• _RECORDS TO USE_
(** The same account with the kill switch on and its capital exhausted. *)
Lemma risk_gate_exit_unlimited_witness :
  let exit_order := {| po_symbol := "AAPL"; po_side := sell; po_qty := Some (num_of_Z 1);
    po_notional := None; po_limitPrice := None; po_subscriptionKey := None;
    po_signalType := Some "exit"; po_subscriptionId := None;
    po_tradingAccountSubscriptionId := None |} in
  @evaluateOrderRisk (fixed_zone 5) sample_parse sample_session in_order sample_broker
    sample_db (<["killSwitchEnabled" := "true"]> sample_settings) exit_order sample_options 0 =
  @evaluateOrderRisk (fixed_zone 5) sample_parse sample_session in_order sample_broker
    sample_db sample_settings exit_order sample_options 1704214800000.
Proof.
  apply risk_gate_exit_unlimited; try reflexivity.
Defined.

--

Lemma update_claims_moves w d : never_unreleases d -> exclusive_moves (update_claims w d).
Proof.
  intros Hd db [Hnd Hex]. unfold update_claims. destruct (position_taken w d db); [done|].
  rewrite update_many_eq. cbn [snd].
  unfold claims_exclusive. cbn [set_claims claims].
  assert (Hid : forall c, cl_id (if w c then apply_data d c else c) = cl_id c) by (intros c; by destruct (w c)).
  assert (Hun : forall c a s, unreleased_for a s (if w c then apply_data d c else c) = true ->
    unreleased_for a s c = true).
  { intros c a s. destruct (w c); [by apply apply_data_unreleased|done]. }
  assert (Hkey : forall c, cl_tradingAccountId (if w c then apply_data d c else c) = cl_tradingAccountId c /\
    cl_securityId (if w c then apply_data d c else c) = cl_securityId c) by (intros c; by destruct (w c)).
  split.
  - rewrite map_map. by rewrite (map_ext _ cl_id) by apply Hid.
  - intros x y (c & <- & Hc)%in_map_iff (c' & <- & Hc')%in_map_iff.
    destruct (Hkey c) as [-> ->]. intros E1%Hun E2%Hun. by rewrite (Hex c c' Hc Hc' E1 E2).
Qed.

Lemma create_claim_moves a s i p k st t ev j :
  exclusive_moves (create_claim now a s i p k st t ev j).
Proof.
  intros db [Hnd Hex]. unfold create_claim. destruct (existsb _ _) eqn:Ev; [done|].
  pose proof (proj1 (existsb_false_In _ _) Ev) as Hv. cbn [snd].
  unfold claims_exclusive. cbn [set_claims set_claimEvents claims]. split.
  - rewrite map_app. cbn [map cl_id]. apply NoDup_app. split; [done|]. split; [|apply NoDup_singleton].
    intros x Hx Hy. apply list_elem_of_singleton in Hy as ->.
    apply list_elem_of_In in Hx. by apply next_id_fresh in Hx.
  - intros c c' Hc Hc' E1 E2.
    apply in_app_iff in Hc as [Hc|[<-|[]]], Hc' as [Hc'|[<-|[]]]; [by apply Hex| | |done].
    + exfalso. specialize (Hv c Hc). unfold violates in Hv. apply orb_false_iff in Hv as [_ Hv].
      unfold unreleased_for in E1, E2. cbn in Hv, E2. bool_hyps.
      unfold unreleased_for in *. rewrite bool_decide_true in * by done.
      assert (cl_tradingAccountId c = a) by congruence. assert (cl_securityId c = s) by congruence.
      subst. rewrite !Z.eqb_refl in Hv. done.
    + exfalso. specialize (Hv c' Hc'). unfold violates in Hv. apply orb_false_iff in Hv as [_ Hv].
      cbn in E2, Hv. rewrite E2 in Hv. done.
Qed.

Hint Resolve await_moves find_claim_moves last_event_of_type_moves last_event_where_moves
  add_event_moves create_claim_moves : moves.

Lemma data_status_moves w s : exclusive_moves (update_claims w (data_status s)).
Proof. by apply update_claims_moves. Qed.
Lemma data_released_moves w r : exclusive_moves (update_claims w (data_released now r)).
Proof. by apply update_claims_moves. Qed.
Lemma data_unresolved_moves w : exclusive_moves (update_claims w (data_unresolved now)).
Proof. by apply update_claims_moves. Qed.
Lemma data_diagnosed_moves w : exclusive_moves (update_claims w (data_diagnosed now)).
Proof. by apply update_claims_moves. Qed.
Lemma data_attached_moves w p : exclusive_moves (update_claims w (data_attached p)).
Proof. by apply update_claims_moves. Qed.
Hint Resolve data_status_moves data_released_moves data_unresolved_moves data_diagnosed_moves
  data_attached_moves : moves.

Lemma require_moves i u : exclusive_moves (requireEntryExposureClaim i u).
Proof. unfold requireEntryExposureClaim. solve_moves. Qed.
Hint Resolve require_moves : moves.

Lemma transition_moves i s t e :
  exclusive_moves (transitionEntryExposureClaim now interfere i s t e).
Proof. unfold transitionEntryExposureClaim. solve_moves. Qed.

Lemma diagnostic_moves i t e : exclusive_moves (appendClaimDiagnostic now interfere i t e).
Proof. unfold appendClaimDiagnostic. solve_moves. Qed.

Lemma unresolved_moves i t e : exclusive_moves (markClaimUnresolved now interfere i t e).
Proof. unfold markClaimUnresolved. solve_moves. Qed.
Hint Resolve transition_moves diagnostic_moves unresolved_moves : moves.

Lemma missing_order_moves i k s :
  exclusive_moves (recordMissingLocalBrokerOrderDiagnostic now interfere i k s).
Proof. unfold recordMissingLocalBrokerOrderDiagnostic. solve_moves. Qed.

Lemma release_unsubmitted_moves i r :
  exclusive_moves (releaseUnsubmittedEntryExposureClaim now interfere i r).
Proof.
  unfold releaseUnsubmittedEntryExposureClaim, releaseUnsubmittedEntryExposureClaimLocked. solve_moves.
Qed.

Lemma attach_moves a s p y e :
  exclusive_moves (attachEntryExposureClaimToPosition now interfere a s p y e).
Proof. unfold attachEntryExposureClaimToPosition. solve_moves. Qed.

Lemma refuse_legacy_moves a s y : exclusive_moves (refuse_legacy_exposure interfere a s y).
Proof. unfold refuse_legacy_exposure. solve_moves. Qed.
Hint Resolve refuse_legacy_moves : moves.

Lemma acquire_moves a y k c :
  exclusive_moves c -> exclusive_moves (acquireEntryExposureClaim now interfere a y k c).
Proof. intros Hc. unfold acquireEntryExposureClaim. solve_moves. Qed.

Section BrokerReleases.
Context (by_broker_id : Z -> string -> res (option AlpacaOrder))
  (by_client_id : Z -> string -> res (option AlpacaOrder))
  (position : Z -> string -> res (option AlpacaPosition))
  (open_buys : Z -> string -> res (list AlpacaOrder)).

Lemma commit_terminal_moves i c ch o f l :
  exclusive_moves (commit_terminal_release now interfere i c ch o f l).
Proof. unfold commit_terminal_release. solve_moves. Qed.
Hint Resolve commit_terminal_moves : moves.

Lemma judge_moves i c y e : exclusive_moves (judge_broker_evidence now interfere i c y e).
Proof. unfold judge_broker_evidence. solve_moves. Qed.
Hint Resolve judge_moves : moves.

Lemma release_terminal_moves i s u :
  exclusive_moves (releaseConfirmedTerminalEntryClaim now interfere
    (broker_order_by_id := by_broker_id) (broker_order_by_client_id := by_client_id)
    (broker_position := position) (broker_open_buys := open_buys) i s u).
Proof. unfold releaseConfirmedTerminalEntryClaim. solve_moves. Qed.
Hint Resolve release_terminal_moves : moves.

• _AIM OF THE EXERCISE_
Using the entries above, give again exactly the lines from the line holding "Proof. unfold releaseConfirmedTerminalEntryClaim." through the line holding "Hint Resolve release_terminal_moves : moves.". Include both end lines and nothing else.

• _RESULT BELOW_
Proof. unfold releaseConfirmedTerminalEntryClaim. solve_moves. Qed.
Hint Resolve release_terminal_moves : moves.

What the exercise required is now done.